Negative equity in the used vehicle market grew in the final months of 2023, underscoring normalizing trends in the preowned segment.
Edmunds noted high levels of trade-ins worth less than the outstanding balance of the owner’s car loan in its fourth quarter used vehicle report. Roughly 20% of new vehicle sales involving a trade-in had negative equity during the October-through-December period, the highest level seen since 2021. The most commonly affected trade-in buyers were those who purchased their model during the COVID-19 pandemic when car prices were drastically inflated due to inventory shortages.
Negative equity values also rose to all-time highs. Edmunds notes that the average outstanding balance on an upside-down auto loan was $6,064 during the period, a record-breaking number and an increase of roughly 46% since late 2021. Preowned values have also declined sharply. The average transaction price for a used vehicle dropped 4.4% year-over-year, with the greatest declines seen among models made in 2022 (-$6,763) and 2021 (-$3,294). The tendency for newer models to lose value faster reflects the impact automaker production had on the used vehicle market when it picked back up in early 2023.
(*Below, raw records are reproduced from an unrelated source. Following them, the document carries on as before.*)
(* ===== verification/Service.v ===== *)
(** * The service layer (internal/service/service.go)

    Every operation takes the node it runs on and returns the node it leaves
    behind. [now] is what [time.Now] returns inside the call. A waiting
    [AcquireLock] is a state machine: its steps interleave with the steps of other
    calls and with the entries Raft applies. *)

From S2P Require Import Prelude GoTime Errors Domain Raftlog Fsm RaftFsm LeaseTracker LockQueue Node.

(** [as[T]]: the type switch on the FSM's untyped response. *)
Definition response_type (r : Response) : string :=
  match r with
  | RNil => "<nil>"
  | RCreateLease _ => "state.CreateLeaseResponse"
  | RAcquireLock _ => "state.AcquireLockResponse"
  | RExpireLease _ => "state.ExpireLeaseResponse"
  end.

Definition as_ {T} (cast : Response -> option T) (r : result error Response) : result error T :=
  match r with
  | Err err => Err err
  | Ok result =>
    match cast result with
    | Some typed => Ok typed
    | None => Err (Errorf ("unexpected FSM response type " +:+ response_type result))
    end
  end.

Definition to_CreateLeaseResponse (r : Response) : option CreateLeaseResponse :=
  match r with RCreateLease x => Some x | _ => None end.
Definition to_AcquireLockResponse (r : Response) : option AcquireLockResponse :=
  match r with RAcquireLock x => Some x | _ => None end.

Definition maxLeaseTTLSeconds : Z := max_int64 /i64 Second.

Definition leaseTTLDuration (ttlSeconds : Z) (now : Time) : result error Duration :=
  if ttlSeconds <=? 0 then Err (InvalidArgumentError "ttl_seconds must be greater than 0")
  else if maxLeaseTTLSeconds <? ttlSeconds
  then Err (InvalidArgumentError "ttl_seconds exceeds the maximum supported duration")
  else
    let ttl := ttlSeconds *i64 Second in
    let maxExpiryNanos := max_int64 -i64 UnixNano now in
    if (maxExpiryNanos <=? 0) || (maxExpiryNanos <? ttl)
    then Err (InvalidArgumentError "ttl_seconds exceeds the maximum supported expiry")
    else Ok ttl.

Record StatusResult := mkStatusResult {
  sr_NodeID : string;
  sr_IsLeader : bool;
  sr_LeaderGRPCAddress : string;
  sr_State : string;
  sr_GRPCAddress : string;
  sr_Members : list ClusterMember;
  sr_Stats : Stats
}.

Definition maxLockWait : Duration := 4 * Second.
Definition leaderRecheck : Duration := 250 * Millisecond.

Section service.
Context {RO : RangeOrder} {PC : ProtoCodec} {RL : RaftLib}.

Definition ensureLeader (n : Node) : option error :=
  if IsLeader n then None else Some (NotLeaderError (GetLeaderGRPCAddress n)).

Definition CreateLease (n : Node) (ownerID : string) (ttlSeconds : Z) (now : Time)
    : Node * result error CreateLeaseResponse :=
  match ensureLeader n with
  | Some err => (n, Err err)
  | None =>
    if String.eqb ownerID "" then (n, Err (InvalidArgumentError "owner_id required")) else
    let now := Node_Now n now in
    match leaseTTLDuration ttlSeconds now with
    | Err err => (n, Err err)
    | Ok ttl =>
      let '(n, r) := Node_Apply n (NewCreateLeaseCmd ownerID ttl now) in
      (n, as_ to_CreateLeaseResponse r)
    end
  end.

(** [None]: see [Node_RenewLease]. *)
Definition RenewLease (n : Node) (leaseID : Z) (now : Time) : option (Node * result error Duration) :=
  match ensureLeader n with
  | Some err => Some (n, Err err)
  | None => Node_RenewLease n leaseID now
  end.

Definition acquire (n : Node) (lockName ownerID : string) (leaseID : Z) (now : Time)
    : Node * result error AcquireLockResponse :=
  match CheckLeaseAlive n leaseID now with
  | (n, Some err) => (n, Err err)
  | (n, None) =>
    let '(n, r) := Node_Apply n (NewAcquireLockCmd lockName ownerID leaseID) in
    (n, as_ to_AcquireLockResponse r)
  end.

Definition heldBy (n : Node) (lockName : string) (leaseID : Z) : bool :=
  match GetLock (fsm n) lockName with Some lock => Lock_LeaseID lock =? leaseID | None => false end.
Definition heldByOther (n : Node) (lockName : string) (leaseID : Z) : bool :=
  match GetLock (fsm n) lockName with Some lock => negb (Lock_LeaseID lock =? leaseID) | None => false end.

(** ** AcquireLock *)

(** Where a waiting call is: before [waiter.IsHead()], before [heldByOther], before
    [acquire], blocked in the select, or returned with the deferred [Leave] run. *)
Inductive wait_pc :=
| AtHead | AtHeld | AtTry | InSelect
| Returned (r : result error AcquireLockResponse).

Record wait_call := mkCall {
  wc_lock : string;
  wc_owner : string;
  wc_lease : Z;
  wc_waiter : Z;
  wc_pc : wait_pc
}.

(** What lets a call take its next step: its own execution outside the select,
    and one of the four channels inside it. *)
Inductive call_event := Run (now : Time) | OnReady | OnRecheck | OnTimeout | OnDone.

(** Up to the point where a call has its answer or has joined the queue. *)
Definition AcquireLock (n : Node) (lockName ownerID : string) (leaseID : Z) (wait : bool) (now : Time)
    : Node * (result error AcquireLockResponse + wait_call) :=
  match ensureLeader n with
  | Some err => (n, inl (Err err))
  | None =>
    if String.eqb ownerID "" || String.eqb lockName ""
    then (n, inl (Err (InvalidArgumentError "owner_id, lock_name and lease_id are required"))) else
    if negb wait then
      if LockHasWaiters (node_queues n) lockName && negb (heldBy n lockName leaseID)
      then (n, inl (Err (Domain ErrLockAlreadyHeld)))
      else let '(n, r) := acquire n lockName ownerID leaseID now in (n, inl r)
    else
      let '(q, waiter) := JoinLockQueue (node_queues n) lockName in
      (set_queues n q, inr (mkCall lockName ownerID leaseID waiter AtHead))
  end.

Definition set_pc (c : wait_call) (pc : wait_pc) : wait_call :=
  mkCall (wc_lock c) (wc_owner c) (wc_lease c) (wc_waiter c) pc.

(** A return statement: the deferred [waiter.Leave()] runs. *)
Definition return_ (n : Node) (c : wait_call) (r : result error AcquireLockResponse) : Node * wait_call :=
  (set_queues n (Leave (node_queues n) (wc_waiter c)), set_pc c (Returned r)).

(** One step of the waiting loop; [None] when the event cannot happen there. *)
Definition wait_step (n : Node) (c : wait_call) (e : call_event) : option (Node * wait_call) :=
  match wc_pc c, e with
  | AtHead, Run _ =>
      Some (n, set_pc c (if IsHead (node_queues n) (wc_waiter c) then AtHeld else InSelect))
  | AtHeld, Run _ =>
      Some (n, set_pc c (if heldByOther n (wc_lock c) (wc_lease c) then InSelect else AtTry))
  | AtTry, Run now =>
      let '(n, r) := acquire n (wc_lock c) (wc_owner c) (wc_lease c) now in
      Some (match r with
            | Err err => if errors_Is err (Domain ErrLockAlreadyHeld) then (n, set_pc c InSelect)
                         else return_ n c r
            | Ok _ => return_ n c r
            end)
  | InSelect, OnReady =>
      q ← Ready (node_queues n) (wc_waiter c); Some (set_queues n q, set_pc c AtHead)
  | InSelect, OnRecheck =>
      Some (match ensureLeader n with
            | Some err => return_ n c (Err err)
            | None => (n, set_pc c AtHead)
            end)
  | InSelect, (OnTimeout | OnDone) => Some (return_ n c (Err (Domain ErrLockAlreadyHeld)))
  | _, _ => None
  end.

(** ** The remaining operations *)

Definition ReleaseLock (n : Node) (lockName : string) (leaseID : Z) : Node * option error :=
  match ensureLeader n with
  | Some err => (n, Some err)
  | None =>
    if String.eqb lockName "" then (n, Some (InvalidArgumentError "lock_name required")) else
    match Node_Apply n (NewReleaseLockCmd lockName leaseID) with
    | (n, Err err) => (n, Some err)
    | (n, Ok _) => (n, None)
    end
  end.

Definition Service_Status (n : Node) : StatusResult :=
  mkStatusResult (GetNodeID n) (IsLeader n) (GetLeaderGRPCAddress n) (RaftState_String (GetState n))
    (GRPCAddress (SelfMember n)) (Members n) (Node_Stats n).

Definition JoinNode (n : Node) (member : ClusterMember) : Node * result error string :=
  match ensureLeader n with
  | Some err => (n, Err err)
  | None =>
    match AddClusterMember n member with
    | (n, Some err) => (n, Err err)
    | (n, None) => (n, Ok (GetLeaderGRPCAddress n))
    end
  end.

Definition RemoveNode (n : Node) (nodeID : string) : Node * option error :=
  match ensureLeader n with
  | Some err => (n, Some err)
  | None =>
    if String.eqb nodeID "" then (n, Some (InvalidArgumentError "node_id required"))
    else RemoveClusterMember n nodeID
  end.
End service.
(** C14: calls are served in arrival order. Whatever step the system takes, every
    queue keeps the order of those who stay and new arrivals go to the back, and
    a waiting call is answered with the lock only while it is at the head. *)
Theorem served_in_arrival_order (s s' : system) (Hr : reachable s) (Hs : sys_step s s') :
  (forall name, exists arrived,
     queue_of (node_queues (s_node s')) name `sublist_of` queue_of (node_queues (s_node s)) name ++ arrived /\
     forall w, w ∈ arrived -> s_calls s !! w = None) /\
  (forall w c c' resp, s_calls s !! w = Some c -> waits c ->
     s_calls s' !! w = Some c' -> wc_pc c' = Returned (Ok resp) ->
     head (queue_of (node_queues (s_node s)) (wc_lock c)) = Some w).
Proof.
  pose proof (reachable_inv s Hr) as Hi.
  assert (Hstay : forall c c', waits c -> Some c = Some c' -> forall resp, wc_pc c' <> Returned (Ok resp)).
  { intros c c' Hwt [= <-] resp E. unfold waits in Hwt. by rewrite E in Hwt. }
  inversion Hs as [n cs name owner lease now n' c Hu Hj|n cs w c e n' c' Hw Hst|n cs bs|n n' cs Hf Hq]; subst; cbn.
  - unfold AcquireLock in Hj. destruct (ensureLeader n); [done|]. destruct (_ || _); [done|].
    cbn in Hj. injection Hj as <- <-. cbn -[queue_of].
    assert (Hnew : cs !! lq_next (node_queues n) = None).
    { destruct (cs !! lq_next (node_queues n)) as [d|] eqn:E; [|done].
      destruct (inv_call _ Hi _ _ E) as (_&_&Hn&_); cbn in Hn.
      destruct (lq_waiters (node_queues n) !! lq_next (node_queues n)) eqn:E'; [|done].
      pose proof (q_fresh _ (inv_queues _ Hi) _ (mk_is_Some _ _ E')). cbn in *. lia. }
    split.
    + intros m. exists (if decide (m = name) then [lq_next (node_queues n)] else []).
      change (mkQueues _ _ _) with (JoinLockQueue (node_queues n) name).1. rewrite queue_of_Join.
      case_decide; [subst; split; [done|]|rewrite app_nil_r; split; [done|by intros ? ?%elem_of_nil]].
      by intros v ->%list_elem_of_singleton.
    + intros w c c' resp Hc Hwt Hc' Hpc. rewrite lookup_insert_ne in Hc' by congruence.
      rewrite Hc in Hc'. by destruct (Hstay c c' Hwt Hc' resp).
  - split.
    + intros m. exists []. rewrite app_nil_r. split; [by eapply wait_step_order|by intros ? ?%elem_of_nil].
    + intros v d d' resp Hd Hwt. destruct (decide (v = w)) as [->|Hne].
      * rewrite lookup_insert_eq. intros [= <-] Hpc. rewrite Hw in Hd. injection Hd as <-.
        eapply (wait_step_order n cs w c e n' c' (wc_lock c)); eauto.
      * rewrite lookup_insert_ne, Hd by done. intros Heq Hpc. by destruct (Hstay d d' Hwt Heq resp).
  - split.
    + intros m. exists []. rewrite app_nil_r, queue_of_entries by apply (inv_queues _ Hi).
      split; [done|by intros ? ?%elem_of_nil].
    + intros w c c' resp Hc Hwt Hc' Hpc. rewrite Hc in Hc'. by destruct (Hstay c c' Hwt Hc' resp).
  - split.
    + intros m. exists []. rewrite app_nil_r, Hq. split; [done|by intros ? ?%elem_of_nil].
    + intros w c c' resp Hc Hwt Hc' Hpc. rewrite Hc in Hc'. by destruct (Hstay c c' Hwt Hc' resp).
Qed.

(** ** A free lock is taken by the head of its queue *)

Fixpoint wait_run (n : Node) (c : wait_call) (es : list call_event) : option (Node * wait_call) :=
  match es with
  | [] => Some (n, c)
  | e :: es => '(n, c) ← wait_step n c e; wait_run n c es
  end.

(** The caller's lease exists, belongs to it and is alive at reading [now]. *)
Definition lease_alive (n : Node) (c : wait_call) (now : Time) : Prop :=
  exists l, leases (fsm n) !! wc_lease c = Some l /\ Lease_OwnerID l = wc_owner c /\
    (alive (node_leases n) (CurrentTerm (raft n)) (Node_Now n now) l).2 = true.

(** The call [c] can get its lock now: the lock is free, the lease exists, belongs
    to the owner and is alive, and the library commits the entry at once. *)
Record can_take (n : Node) (c : wait_call) (now : Time) : Prop := {
  ct_u64 : is_u64 (wc_lease c);
  ct_free : locks (fsm n) !! wc_lock c = None;
  ct_lease : lease_alive n c now;
  ct_commit : exists data r, Marshal (NewAcquireLockCmd (wc_lock c) (wc_owner c) (wc_lease c)) = Ok data /\
    raft_Apply (raft n) data = (r, Committed [] [])
}.

Lemma acquire_free n c now : can_take n c now ->
  exists n' resp lk, acquire n (wc_lock c) (wc_owner c) (wc_lease c) now = (n', Ok resp) /\
    locks (fsm n') !! wc_lock c = Some lk /\ Lock_LeaseID lk = wc_lease c /\
    ALR_FencingToken resp = Lock_FencingToken lk.
Proof.
  intros [Hu Hf (l&Hl&Ho&Ha) (data&r&Hm&Hc)]. unfold acquire, CheckLeaseAlive, GetLease. rewrite Hl.
  destruct (alive _ _ _ _) as [t ok]; cbn in Ha; subst ok.
  unfold Node_Apply. rewrite Hm. cbn [raft set_leases]. rewrite Hc. cbn [applyEntries foldl].
  unfold applyEntry. rewrite (RaftFSM_Apply_marshalled _ _ _ (Wire_acquire _ _ _ Hu) Hm).
  cbn [fsm set_raft set_leases node_queues].
  change (FSM_Apply (fsm n) (NewAcquireLockCmd (wc_lock c) (wc_owner c) (wc_lease c))) with
    (applyAcquireLock (fsm n) (Some (mkAcquireLock (wc_lock c) (wc_owner c) (wc_lease c) 0))).
  unfold applyAcquireLock. cbn [AcquireLock_GetLeaseId AcquireLock_GetOwnerId AcquireLock_GetLockName AL_LeaseId AL_OwnerId AL_LockName].
  rewrite Hl, Ho, String.eqb_refl, Hf. cbn. do 3 eexists. split; [done|]. cbn. rewrite lookup_insert_eq. by split_and!.
Qed.

(** The call has returned with the lock, and the answer carries the token of the
    lock the state machine holds for it. *)
Definition has_lock (n : Node) (c : wait_call) : Prop :=
  exists resp lk, wc_pc c = Returned (Ok resp) /\ locks (fsm n) !! wc_lock c = Some lk /\
    Lock_LeaseID lk = wc_lease c /\ ALR_FencingToken resp = Lock_FencingToken lk.

(** Some run of the call's own steps leads to the lock within [k] steps. *)
Definition gets_lock (n : Node) (c : wait_call) (k : nat) : Prop :=
  exists es n' c' resp lk, (length es <= k)%nat /\ wait_run n c es = Some (n', c') /\
    wc_pc c' = Returned (Ok resp) /\ locks (fsm n') !! wc_lock c = Some lk /\
    Lock_LeaseID lk = wc_lease c /\ ALR_FencingToken resp = Lock_FencingToken lk.

(** Neither the wait limit nor the caller's context ends the wait, the node still
    leads when the call rechecks it, and the lease is alive when the call tries. *)
Definition goes_on (n : Node) (c : wait_call) (e : call_event) : Prop :=
  match e with
  | Run now => lease_alive n c now
  | OnReady => True
  | OnRecheck => IsLeader n = true
  | OnTimeout | OnDone => False
  end.

(** Whatever the call does next, as long as it goes on, it has the lock within [k]
    of its steps, and there is always such a step. *)
Fixpoint must_get (n : Node) (c : wait_call) (k : nat) : Prop :=
  has_lock n c \/
  match k with
  | O => False
  | S k =>
    (exists e next, goes_on n c e /\ wait_step n c e = Some next) /\
    forall e n1 c1, goes_on n c e -> wait_step n c e = Some (n1, c1) -> must_get n1 c1 k
  end.

Lemma wait_step_same n c e n1 c1 : wait_step n c e = Some (n1, c1) -> wc_lock c1 = wc_lock c /\ wc_lease c1 = wc_lease c.
Proof.
  unfold wait_step. destruct (wc_pc c), e; try done; try by intros [= <- <-].
  - destruct (acquire _ _ _ _ _) as [n2 [a|err]]; [by intros [= <- <-]|]. by destruct (errors_Is err _); intros [= <- <-].
  - destruct (Ready _ _); [|done]. by intros [= <- <-].
  - by destruct (ensureLeader n); intros [= <- <-].
Qed.

Lemma must_get_gets n c k : must_get n c k -> gets_lock n c k.
Proof.
  assert (Hhas : forall n c k, has_lock n c -> gets_lock n c k).
  { intros m d k' (resp&lk&H). exists [], m, d, resp, lk. split; [cbn; lia|done]. }
  revert n c. induction k as [|k IH]; intros n c [Hn|Hn]; [by apply Hhas|done|by apply Hhas|].
  destruct Hn as [(e&[n1 c1]&Hgo&Hst) Hall]. destruct (IH n1 c1 (Hall e n1 c1 Hgo Hst)) as (es&n'&c'&resp&lk&Hlen&Hrun&Hend).
  destruct (wait_step_same _ _ _ _ _ Hst) as [Hl Hle]. rewrite Hl, Hle in Hend.
  exists (e :: es), n', c', resp, lk. split; [cbn; lia|]. split; [|done]. cbn. by rewrite Hst.
Qed.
Due to these factors, the preowned and trade-in markets are becoming increasingly hostile toward car buyers, even as the new vehicle market has become more friendly. These shifts should hardly come as a surprise to dealers who understand the relationship between the two segments, but for consumers who are looking to offset the cost of their next purchase, the current market can be extremely disappointing. Serving buyers with negative equity requires empathy. Striving to find such customers the best deal possible will help dealers increase retention in the months ahead.